Cailee Spaeny (à gauche) et Kirsten Dunst dans le film Civil War d'Alex Garland en 2024. Photo: A24

Si j'ai l'air d'un trouble-fête, je m'excuse. Ce n’est pas le rôle de nos industries créatives d’agir comme des comparses politiques (même si nous disposons du documentaire Melania pour cela). Mais cet échec me semble plus imaginatif que politique. Considérez l'impact de l'adaptation par Hulu de The Handmaid's Tale, dans laquelle toute l'horreur de Gilead s'exprime précisément parce que la série (ou plutôt les sources de Margaret Atwood) relie méticuleusement les points sur la bureaucratie qui a amené les États-Unis là-bas.

Dans cet esprit, après avoir souffert pendant la seconde moitié d'Anniversaire, je suis revenu au film Civil War d'Alex Garland de 2024, qui imagine les États-Unis où trois États ont fait sécession contre un président homme fort au cours de son troisième mandat illégal. J'ai été assez critique envers ce film à sa sortie. La Cour suprême a entendu des arguments sur les émeutes du 6 janvier cette semaine, et malgré les touches délicieuses du film – la coïncidence caractéristique de la Floride rejoignant une cause sécessionniste pour des raisons totalement indépendantes du soulèvement populaire plus large – son paysage apolitique m'a semblé une échappatoire.

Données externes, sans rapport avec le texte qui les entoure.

Lemma update_members_wf P {PDec : forall x, Decision (P x)} f :
  (forall r, pm_id (f r) = pm_id r) -> (forall r, pm_placement_id (f r) = pm_placement_id r) ->
  (forall r, pm_student_id (f r) = pm_student_id r) -> preserves wf (update_members P f).
Proof.
  intros H1 H2 H3. apply exec_wf; [|done]. intros d []. wf_clauses.
  - apply NoDup_tbl_update; [|done]. intros r. by rewrite H2, H3.
  - apply fk_tbl_update; [|done]. intros r. cbn. by rewrite H2.
  - apply fk_tbl_update; [|done]. intros r. cbn. by rewrite H3.
Qed.

Lemma update_tasks_wf P {PDec : forall x, Decision (P x)} f :
  (forall r, t_id (f r) = t_id r) -> (forall r, t_task_uuid (f r) = t_task_uuid r) ->
  (forall r, t_params (f r) = t_params r) -> preserves wf (update_tasks P f).
Proof.
  intros H1 H2 H3. apply exec_wf; [intros d []; wf_clauses|].
  intros d [Hl Hs]. split; [|exact Hs]. revert Hl. apply Forall_tbl_update. intros t. unfold clean_params. by rewrite H3.
Qed.

Lemma set_lab_pi_wf lab_id student_id : preserves wf (set_lab_pi lab_id student_id).
Proof.
  apply checked_wf'; [|done]. intros d Hd Hc. guards Hc. destruct Hd. wf_clauses.
  apply Forall_forall. intros r (y & Hy & [[_ ->]|[_ ->]])%elem_of_update_where i; cbn.
  - by intros [= <-].
  - by apply (fk_elim _ _ _ _ _ fk_lab_pi0 Hy).
Qed.

(** ** Deletes *)

(** Deleting the parents [P] keeps a reference whose children no longer point to them. *)
Lemma fk_parents {A B} (ref : A -> option Z) l (id : B -> Z) t P
    {PDec : forall x, Decision (P x)} :
  fk ref l (id <$> rows t) ->
  Forall (fun r => ~ ref_in (ref r) (id <$> select P (rows t))) l ->
  fk ref l (id <$> rows (tbl_delete P t)).
Proof.
  intros H Hno. apply fk_shrink; [done|]. intros r i p Hr Hi Hp Hid HP.
  rewrite Forall_forall in Hno. apply (Hno r Hr). rewrite Hi. cbn.
  apply list_elem_of_fmap. exists p. split; [done|]. by apply elem_of_select.
Qed.

Lemma fk_parent {A B} (ref : A -> option Z) l (id : B -> Z) t i :
  fk ref l (id <$> rows t) -> Forall (fun r => ref r <> Some i) l ->
  fk ref l (id <$> rows (tbl_delete (fun x => id x = i) t)).
Proof.
  intros H Hno. apply fk_shrink; [done|]. intros r j p Hr Hj Hp <- HP.
  rewrite Forall_forall in Hno. apply (Hno r Hr). by rewrite <- HP.
Qed.

Lemma Forall_deleted {A} (Q P : A -> Prop) {PDec : forall x, Decision (P x)} t :
  (forall x, ~ P x -> Q x) -> Forall Q (rows (tbl_delete P t)).
Proof. intros H. apply Forall_forall. intros x [? _]%elem_of_delete_where. auto. Qed.

Lemma Forall_tbl_map {A} (Q : A -> Prop) f t : (forall x, Q (f x)) -> Forall Q (rows (tbl_map f t)).
Proof. intros H. apply Forall_fmap, Forall_forall. intros x _. apply H. Qed.

Lemma clear_ref_out o ids : ~ ref_in (clear_ref o ids) ids.
Proof. unfold clear_ref. case_decide; [by intros []|done]. Qed.

Lemma fk_tbl_map {A} (ref : A -> option Z) f t ids :
  (forall r i, ref (f r) = Some i -> ref r = Some i) -> fk ref (rows t) ids ->
  fk ref (rows (tbl_map f t)) ids.
Proof. apply fk_map. Qed.

Lemma clear_ref_sub o ids i : clear_ref o ids = Some i -> o = Some i.
Proof. intros H. by apply clear_ref_Some in H as [? _]. Qed.

Lemma drop_placements_wf P {PDec : forall x, Decision (P x)} d :
  db_wf d -> db_wf (drop_placements P d).
Proof.
  intros []. unfold drop_placements. wf_clauses.
  - apply fk_parents; [by apply fk_tbl_delete|]. by apply Forall_deleted.
  - apply fk_parents; [by apply fk_tbl_delete|]. by apply Forall_deleted.
  - apply fk_parents; [by apply fk_tbl_delete|]. by apply Forall_deleted.
  - apply fk_parents; [by apply fk_tbl_delete|]. by apply Forall_deleted.
  - apply fk_parents; [|apply Forall_fmap, Forall_forall; intros; apply clear_ref_out].
    apply fk_map; [|done]. intros r i. apply clear_ref_sub.
  - apply fk_parents; [|apply Forall_tbl_map; intros; apply clear_ref_out].
    apply fk_tbl_map; [|done]. intros r i. apply clear_ref_sub.
Qed.

Lemma drop_lab_wf i d : db_wf d -> db_wf (drop_lab i d).
Proof.
  intros Hd. unfold drop_lab. set (d' := drop_placements _ _).
  assert (Forall (fun p => (Some ∘ p_lab_id) p <> Some i) (rows (lab_placements d'))) as Hno.
  { apply Forall_deleted. cbn. congruence. }
  assert (db_wf d') as Hd' by by apply drop_placements_wf.
  clearbody d'. clear d Hd. destruct d', Hd'. cbn in *. wf_clauses.
  all: apply fk_parent; [by auto with wf|].
  all: first [done | apply Forall_deleted; cbn; congruence].
Qed.

Lemma drop_student_wf i d :
  Some i ∉ l_pi_student_id <$> rows (labs d) -> db_wf d -> db_wf (drop_student i d).
Proof.
  intros Hpi Hd. unfold drop_student. destruct d, Hd. cbn in *. wf_clauses.
  - apply fk_parent; [done|]. apply Forall_forall. intros l Hl Hi. apply Hpi. rewrite <- Hi.
    by apply list_elem_of_fmap_2.
  - apply fk_parent; [by auto with wf|]. apply Forall_deleted. cbn. congruence.
  - apply fk_parent; [by auto with wf|]. apply Forall_deleted. cbn. congruence.
  - by apply fk_tbl_map.
  - by apply fk_tbl_map.
  - apply fk_parent; [apply fk_tbl_map; [intros r j; apply clear_ref_sub|done]|].
    apply Forall_tbl_map. intros r. cbn. intros Hr.
    pose proof (clear_ref_out (ss_student_id r) [i]) as Ho. rewrite Hr in Ho. apply Ho. cbn.
    constructor.
  - apply fk_parent; [by auto with wf|]. apply Forall_deleted. cbn. congruence.
Qed.

Lemma drop_node_wf i d :
  i ∉ p_node_id <$> rows (lab_placements d) ->
  Some i ∉ n_cold_owner_node_id <$> select (fun n => n_id n <> i) (rows (nodes d)) ->
  db_wf d -> db_wf (drop_node i d).
Proof.
  intros Hpl Hown Hd. unfold drop_node. destruct d, Hd. cbn in *. wf_clauses.
  - eapply sublist_NoDup; [done|]. apply delete_where_sublist.
  - apply fk_parent; [by auto with wf|]. apply Forall_forall.
    intros n [Hn Hin]%elem_of_delete_where Ho. apply Hown. rewrite <- Ho.
    apply list_elem_of_fmap_2. by apply elem_of_select.
  - apply fk_parent; [done|]. apply Forall_forall. intros p Hp [= Hi]. apply Hpl.
    rewrite <- Hi. by apply list_elem_of_fmap_2.
  - apply fk_parent; [by apply fk_delete|]. apply Forall_forall.
    intros m [Hm _]%elem_of_delete_where. cbn. congruence.
Qed.

Lemma drop_group_wf i d : db_wf d -> db_wf (drop_group i d).
Proof.
  intros Hd. unfold drop_group. destruct d, Hd. cbn in *. wf_clauses.
  - eapply sublist_NoDup; [done|]. apply delete_where_sublist.
  - apply fk_parent; [by apply fk_delete|]. apply Forall_forall.
    intros m [Hm _]%elem_of_delete_where. cbn. congruence.
Qed.
(** A queued task waits at the end of its node's queue and of no other; when its turn
    comes the agent's claim returns the frame with exactly the parameters it was queued with,
    passwords included; and the log gains one row for it, in state queued, with the masked
    copy. *)
Theorem enqueueTask_delivers {HK : Honker} {HS : HonkerSpec} {PF : Platform} {CS : CryptoSpec}
    node action params by_ w f w' :
  enqueueTask node action params by_ w = (Ok f, w') ->
  exists j payload row,
    pending (w_hk w') (node_queue node) = pending (w_hk w) (node_queue node) ++ [(j, payload)] /\
    (forall m, m <> node_queue node -> pending (w_hk w') m = pending (w_hk w) m) /\
    (forall w0 worker l, pending (w_hk w0) (node_queue node) = (j, payload) :: l ->
       exists w1, claimTask node worker w0 = (Ok (Some (j, encode_frame f)), w1) /\
                  pending (w_hk w1) (node_queue node) = l) /\
    f_params f = params /\ tasks w' = tasks w ++ [row] /\ t_task_uuid row = f_id f /\
    t_job_id row = j /\ t_node row = node /\ t_state row = TQueued /\
    t_params row = Some (TJson (redactSecrets params)).
Proof.
  intros H%enqueueTask_inv. destruct (enq_queue _ _ _ _ _ _ _ H) as (enc & now & Hq & Hd & Hdb).
  exists (hk_enqueue (node_queue node) (JObj [("_enc", JStr enc)]) (w_hk w)).1,
    (JObj [("_enc", JStr enc)]).
  unfold tasks. rewrite Hq, Hdb. eexists.
  split; [apply pending_enqueue|]. split; [intros m Hm; by rewrite pending_enqueue_other|].
  split; [|split; [by apply (enq_params _ _ _ _ _ _ _ H)|done]].
  intros w0 worker l Hp. destruct (claim_pending node worker w0 _ _ _ _ Hp (Hd _)) as (w1 & ? & ? & _).
  eauto.
Qed.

J'avais l'impression que l'on pouvait ressentir l'énergie profonde et irrépressible de l'équipe créative du film lorsqu'il s'agissait de la partie science politique, et c'est une fatigue à laquelle nous, en tant qu'électeurs américains, sommes confrontés. Il est toujours plus facile de prêter attention uniquement aux parties où se produisent des explosions.

Qu’est-ce que cela nous laisse ? Il y a le film de Paul Thomas Anderson, nominé à plusieurs reprises aux Oscars, One Battle After Another, une bête différente des deux autres films car il montre les États-Unis sous l'emprise d'un establishment militaire brutal déterminé à traquer les “illégaux” – en d'autres termes, le pays tel qu'il est aujourd'hui, plutôt que dans une future dystopie. Je n'ai jamais été dans les films d'Anderson auparavant, mais j'ai vraiment apprécié celui-ci, en particulier la perfection de Sean Penn dans le rôle du colonel Steven J Lockjaw, l'officier voyou psychopathe qui préfigurait absolument l'agent de la patrouille frontalière Greg Bovino. En nous montrant la gravité de notre situation actuelle, le film nous permet d’imaginer plus facilement un futur règne de terreur.

Teyana Taylor dans le rôle de Perfidia et Sean Penn dans le rôle du colonel Steven J Lockjaw dans One Battle After Another. Photo : Avec l’aimable autorisation de Warner Bros Pictures

Voici cependant la chose étrange. De tout ce que j'ai vu cette semaine, c'est Civil War, un film bien pire que One Battle After Another, qui m'a vraiment impressionné. Le film adopte un ordre symbolique pittoresque, pré-ICE, dans lequel, même si la guerre civile fait rage, la principale référence extérieure est à “Charlottesville” et à une époque où la plus grande menace pour les États-Unis était une bande d'idiots portant le flambeau tiki marchant pour le fascisme et étant armés par Bed Bath & Beyond. Lors de sa première sortie, “Civil War” était si pauvre en détails qu'il était facile de s'asseoir et de conclure que “cela ne pouvait pas arriver ici”. Mais le pays a changé depuis, et malgré les limites du film, la violence à l'écran semblait cette fois-ci soudain et inquiétante plus proche de chez nous.